EXERCISE AIM:
From the data below, restate every line word for word.

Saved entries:
Lemma weighted_sum_one (f : Qc -> Qc) (l : list Qc) :
  weighted_sum 1 f l = fold_right (fun v acc => f v + acc) 0 l.
Proof.
  induction l as [|x l IH]; simpl; [reflexivity|].
  rewrite IH, Qcpower_1. ring.
Qed.

Lemma weighted_sum_count (l : list Qc) :
  weighted_sum 1 (fun _ => 1) l = Q2Qc (inject_Z (Z.of_nat (length l))).
Proof.
  induction l as [|x l IH]; [reflexivity|].
  cbn [weighted_sum length]. rewrite IH, Qc_of_nat_succ, Qcpower_1. ring.
Qed.

(** X14.  With alpha equal to 1, the default of the constructors, and [n]
    samples: the weight is [n], the mean is [audio_utils_sum / n], the
    population variance is [audio_utils_sumSqDiff / n] and the variance is
    [audio_utils_sumSqDiff / (n - 1)], the differences being those to the
    mean. *)
Theorem rectangular_window (l : list Qc) :
  l <> [] -> (Z.of_nat (length l) < 2 ^ 63)%Z ->
  let s := Statistics_of_array (map Fin l) one in
  let n := Fin (Q2Qc (inject_Z (Z.of_nat (length l)))) in
  let sq := audio_utils_sumSqDiff_array (KahanSum exact) (map Fin l)
                                        (getMean s) in
  getWeight s = n
  /\ getMean s = (audio_utils_sum_array (KahanSum exact) (map Fin l) / n)%A
  /\ getPopVariance s = (sq / n)%A
  /\ ((2 <= length l)%nat -> getVariance s = (sq / (n - one))%A).
Proof.
  intros Hne Hlen s n sq. subst sq s.
  rewrite Statistics_of_array_feed.
  set (s := feed (map Fin l) (Statistics_new one)).
  set (sq := audio_utils_sumSqDiff_array (KahanSum exact) (map Fin l)
                                         (getMean s)).
  assert (Hal : Forall (fun a' => 0 <= a') (alphas_in_effect 1 (map QAdd l))).
  { rewrite alphas_in_effect_QAdd. apply Forall_const. discriminate. }
  destruct (run_repr (map QAdd l) (repr_new 1) eq_refl Hal) as [m [Hr _]].
  rewrite calls_QAdd in Hr. fold (feed (map Fin l) (Statistics_new (Fin 1))) in Hr.
  change (Statistics_new (Fin 1)) with (@Statistics_new exact _ one) in Hr.
  fold s in Hr.
  set (h := history 1 [] (map QAdd l)) in *.
  assert (Hh : length h = length l) by apply history_QAdd_length.
  assert (Hhne : h <> []).
  { intros E. rewrite E in Hh. destruct l; [congruence | discriminate]. }
  pose proof (hW_neq0 (repr_alphas Hr) Hhne) as Hw0.
  destruct (history_sums 1 m l) as (EW & ES & EU). fold h in EW, ES, EU.
  rewrite weighted_sum_count in EW. rewrite weighted_sum_one in ES, EU.
  set (k := Q2Qc (inject_Z (Z.of_nat (length l)))) in *.
  pose proof (repr_mean_eq Hr) as Hm. rewrite EW in Hm, Hw0.
  assert (Emean : getMean s = Fin m).
  { unfold getMean. rewrite (repr_mean Hr). reflexivity. }
  assert (Esq : sq = Fin (hU m h)).
  { unfold sq, audio_utils_sumSqDiff_array. rewrite Emean.
    rewrite KahanSum_sumSqDiff_exact. cbn. now rewrite EU. }
  assert (EW2 : hW2 h = k).
  { pose proof (hW2_constant_alpha (history_QAdd_alpha 1 l)) as E.
    fold h in E. rewrite EW in E.
    replace (hW2 h) with (hW2 h * (1 + 1) / (1 + 1)) by (field; discriminate).
    rewrite E. field. discriminate. }
  split; [unfold getWeight, n; now rewrite (repr_weight Hr), EW|].
  split.
  { rewrite Emean. unfold audio_utils_sum_array.
    rewrite KahanSum_sum_exact. cbn [sum_value KahanSum_Summation
                                     KahanSum_value mSum].
    unfold n. change (Fin m = x_div (Fin (fold_right (fun v acc => v + acc) 0 l))
                                   (Fin k)).
    rewrite x_div_fin by assumption. f_equal.
    rewrite <- ES, <- Hm. field. assumption. }
  split.
  { unfold getPopVariance. rewrite (repr_n Hr), Hh, int64_wrap_small by lia.
    replace (Z.of_nat (length l) <? 1)%Z with false
      by (symmetry; apply Z.ltb_ge; destruct l; [congruence | simpl; lia]).
    rewrite Esq, (repr_m2 Hr), (repr_weight Hr), EW. reflexivity. }
  intros H2. unfold getVariance, getSampleWeight.
  rewrite (repr_n Hr), Hh, int64_wrap_small by lia.
  replace (Z.of_nat (length l) <? 2)%Z with false
    by (symmetry; apply Z.ltb_ge; lia).
  rewrite Esq, (repr_m2 Hr), (repr_weight Hr), (repr_weight2 Hr), EW2, EW.
  unfold n. f_equal.
  change (lift2 Qcminus (Fin k) (x_div (Fin k) (Fin k)) = Fin (k - 1)).
  rewrite x_div_fin by assumption. cbn [lift2].
  f_equal. field. assumption.
Qed.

ANSWER FOR THE TASK:
Lemma weighted_sum_one (f : Qc -> Qc) (l : list Qc) :
  weighted_sum 1 f l = fold_right (fun v acc => f v + acc) 0 l.
Proof.
  induction l as [|x l IH]; simpl; [reflexivity|].
  rewrite IH, Qcpower_1. ring.
Qed.

Lemma weighted_sum_count (l : list Qc) :
  weighted_sum 1 (fun _ => 1) l = Q2Qc (inject_Z (Z.of_nat (length l))).
Proof.
  induction l as [|x l IH]; [reflexivity|].
  cbn [weighted_sum length]. rewrite IH, Qc_of_nat_succ, Qcpower_1. ring.
Qed.

(** X14.  With alpha equal to 1, the default of the constructors, and [n]
    samples: the weight is [n], the mean is [audio_utils_sum / n], the
    population variance is [audio_utils_sumSqDiff / n] and the variance is
    [audio_utils_sumSqDiff / (n - 1)], the differences being those to the
    mean. *)
Theorem rectangular_window (l : list Qc) :
  l <> [] -> (Z.of_nat (length l) < 2 ^ 63)%Z ->
  let s := Statistics_of_array (map Fin l) one in
  let n := Fin (Q2Qc (inject_Z (Z.of_nat (length l)))) in
  let sq := audio_utils_sumSqDiff_array (KahanSum exact) (map Fin l)
                                        (getMean s) in
  getWeight s = n
  /\ getMean s = (audio_utils_sum_array (KahanSum exact) (map Fin l) / n)%A
  /\ getPopVariance s = (sq / n)%A
  /\ ((2 <= length l)%nat -> getVariance s = (sq / (n - one))%A).
Proof.
  intros Hne Hlen s n sq. subst sq s.
  rewrite Statistics_of_array_feed.
  set (s := feed (map Fin l) (Statistics_new one)).
  set (sq := audio_utils_sumSqDiff_array (KahanSum exact) (map Fin l)
                                         (getMean s)).
  assert (Hal : Forall (fun a' => 0 <= a') (alphas_in_effect 1 (map QAdd l))).
  { rewrite alphas_in_effect_QAdd. apply Forall_const. discriminate. }
  destruct (run_repr (map QAdd l) (repr_new 1) eq_refl Hal) as [m [Hr _]].
  rewrite calls_QAdd in Hr. fold (feed (map Fin l) (Statistics_new (Fin 1))) in Hr.
  change (Statistics_new (Fin 1)) with (@Statistics_new exact _ one) in Hr.
  fold s in Hr.
  set (h := history 1 [] (map QAdd l)) in *.
  assert (Hh : length h = length l) by apply history_QAdd_length.
  assert (Hhne : h <> []).
  { intros E. rewrite E in Hh. destruct l; [congruence | discriminate]. }
  pose proof (hW_neq0 (repr_alphas Hr) Hhne) as Hw0.
  destruct (history_sums 1 m l) as (EW & ES & EU). fold h in EW, ES, EU.
  rewrite weighted_sum_count in EW. rewrite weighted_sum_one in ES, EU.
  set (k := Q2Qc (inject_Z (Z.of_nat (length l)))) in *.
  pose proof (repr_mean_eq Hr) as Hm. rewrite EW in Hm, Hw0.
  assert (Emean : getMean s = Fin m).
  { unfold getMean. rewrite (repr_mean Hr). reflexivity. }
  assert (Esq : sq = Fin (hU m h)).
  { unfold sq, audio_utils_sumSqDiff_array. rewrite Emean.
    rewrite KahanSum_sumSqDiff_exact. cbn. now rewrite EU. }
  assert (EW2 : hW2 h = k).
  { pose proof (hW2_constant_alpha (history_QAdd_alpha 1 l)) as E.
    fold h in E. rewrite EW in E.
    replace (hW2 h) with (hW2 h * (1 + 1) / (1 + 1)) by (field; discriminate).
    rewrite E. field. discriminate. }
  split; [unfold getWeight, n; now rewrite (repr_weight Hr), EW|].
  split.
  { rewrite Emean. unfold audio_utils_sum_array.
    rewrite KahanSum_sum_exact. cbn [sum_value KahanSum_Summation
                                     KahanSum_value mSum].
    unfold n. change (Fin m = x_div (Fin (fold_right (fun v acc => v + acc) 0 l))
                                   (Fin k)).
    rewrite x_div_fin by assumption. f_equal.
    rewrite <- ES, <- Hm. field. assumption. }
  split.
  { unfold getPopVariance. rewrite (repr_n Hr), Hh, int64_wrap_small by lia.
    replace (Z.of_nat (length l) <? 1)%Z with false
      by (symmetry; apply Z.ltb_ge; destruct l; [congruence | simpl; lia]).
    rewrite Esq, (repr_m2 Hr), (repr_weight Hr), EW. reflexivity. }
  intros H2. unfold getVariance, getSampleWeight.
  rewrite (repr_n Hr), Hh, int64_wrap_small by lia.
  replace (Z.of_nat (length l) <? 2)%Z with false
    by (symmetry; apply Z.ltb_ge; lia).
  rewrite Esq, (repr_m2 Hr), (repr_weight Hr), (repr_weight2 Hr), EW2, EW.
  unfold n. f_equal.
  change (lift2 Qcminus (Fin k) (x_div (Fin k) (Fin k)) = Fin (k - 1)).
  rewrite x_div_fin by assumption. cbn [lift2].
  f_equal. field. assumption.
Qed.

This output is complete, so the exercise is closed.